我有一个非常稀疏的矩阵,比如 5000x3000,双精度浮点数。这个矩阵的 80% 是零。我需要计算每一行的总和。所有这些都在 python/cython 中。我想加快这个过程。因为我需要计算这个总和数百万次,所以我认为如果我制作非零元素的索引并仅对它们求和,它会更快。结果变得比所有零的原始“蛮力”总和慢得多。
这是一个最小的例子:
#cython: language_level=2
import numpy as np
cimport numpy as np
import time
cdef int Ncells = 5000, KCells = 400, Ne= 350
cdef double x0=0.1, x1=20., x2=1.4, x3=2.8, p=0.2
# Setting up weight
all_weights = np.zeros( (Ncells,KCells) )
all_weights[ :Ne, :Ne ] = x0
all_weights[ :Ne, Ne: ] = x1
all_weights[Ne: , :Ne ] = x2
all_weights[Ne: , Ne: ] = x3
all_weights = all_weights * (np.random.rand(Ncells,KCells) < p)
# Making a memory view
cdef np.float64_t[:,:] my_weights = all_weights
# make an index of non zero weights
x,y = np.where( np.array(my_weights) > 0.)
#np_pawid = np.column_stack( (x ,y ) )
np_pawid = np.column_stack( (x ,y ) ).astype(int)
cdef np.int_t[:,:] pawid = np_pawid
# Making vector for column sum
summEE = np.zeros(KCells)
# Memory view
cdef np.float64_t [:] my_summEE = summEE
cdef int cc,dd,i
# brute-force summing
ntm = time.time()
for cc in range(KCells):
my_summEE[cc] = 0
for dd in range(Ncells):
my_summEE[cc] += my_weights[dd,cc]
stm = time.time()
print "BRUTE-FORCE summation : %f s"%(stm-ntm)
my_summEE[:] = 0
# summing only non zero indices
ntm = time.time()
for dd,cc in pawid:
my_summEE[cc] += my_weights[dd,cc]
stm = time.time()
print "INDEX summation : %f s"%(stm-ntm)
my_summEE[:] = 0
# summing only non zero indices unpacked by zip
ntm = time.time()
for dd,cc in zip(pawid[:,0],pawid[:,1]):
my_summEE[cc] += my_weights[dd,cc]
stm = time.time()
print "ZIPPED INDEX summation : %f s"%(stm-ntm)
my_summEE[:] = 0
# summing only non zero indices unpacked by zip
ntm = time.time()
for i in range(pawid.shape[0]):
dd = pawid[i,0]
cc = pawid[i,1]
my_summEE[cc] += my_weights[dd,cc]
stm = time.time()
print "INDEXING over INDEX summation: %f s"%(stm-ntm)

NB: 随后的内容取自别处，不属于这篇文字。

(* ===== verification/KeyedRuns.v ===== *)
(** * Runtime: the runs of the keyed executor.

    The critical sections of KeyedExecutor.v in any order ([Step]), and the invariant that every
    such run keeps ([Inv]): what the executor holds is a function of the accepted tasks in their order
    ([v]) and of the list of ready keys ([l]).  From it: the counters and limits, one task of a key
    at a time in order of acceptance, the reason of a cancellation deciding the result, no access to a
    key or a task that is not there, and that the tasks accepted drain. *)

From S2P Require Import Prelude CoreError KeyedExecutor.
From stdpp Require Import gmap sorting.
#[local] Open Scope Z_scope.
Import KeyedExecutor.

(** ** Runs *)

Module KeyedRuns.

Inductive Event : Type :=
  | Silent
  | Accepted (t : nat) (k : Z)
  | Started (t : nat)
  | Published (t : nat) (code : ErrorCode).

(** The members of the options and of a task's are [std::size_t] values. *)
Definition in_u64 (z : Z) : Prop := 0 <= z <= UINT64_MAX.

Definition sized (o : KeyedExecutorOptions) : Prop :=
  in_u64 (workerCount o) /\ in_u64 (maxKeys o) /\ in_u64 (maxOutstandingTasks o)
  /\ in_u64 (maxRetainedBytes o) /\ in_u64 (maxOutstandingTasksPerKey o) /\ in_u64 (maxRetainedBytesPerKey o).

# Numpy brute-froce summing
ntm = time.time()
sumwee = np.sum(all_weights,axis=0)
stm = time.time()
print "NUMPY BRUTE-FORCE summation : %f s"%(stm-ntm)
#>
print
print "Number of brute-froce summs :",my_weights.shape[0]*my_weights.shape[1]
print "Number of indexing summs :",pawid.shape[0]
#<
我在 Raspberry Pi 3 上运行它,但在 PC 上似乎也有相同的结果。
BRUTE-FORCE summation : 0.381014 s
INDEX summation : 18.479018 s
ZIPPED INDEX summation : 3.615952 s
INDEXING over INDEX summation: 0.450131 s
NUMPY BRUTE-FORCE summation : 0.013017 s
Number of brute-froce summs : 2000000
Number of indexing summs : 400820
NUMPY BRUTE-FORCE in Python : 0.029143 s
谁能解释为什么 cython 代码比 numpy 慢 3-4 倍?为什么索引,它将总和的数量从 2000000 减少到 400820,慢了 45 倍?这没有任何意义。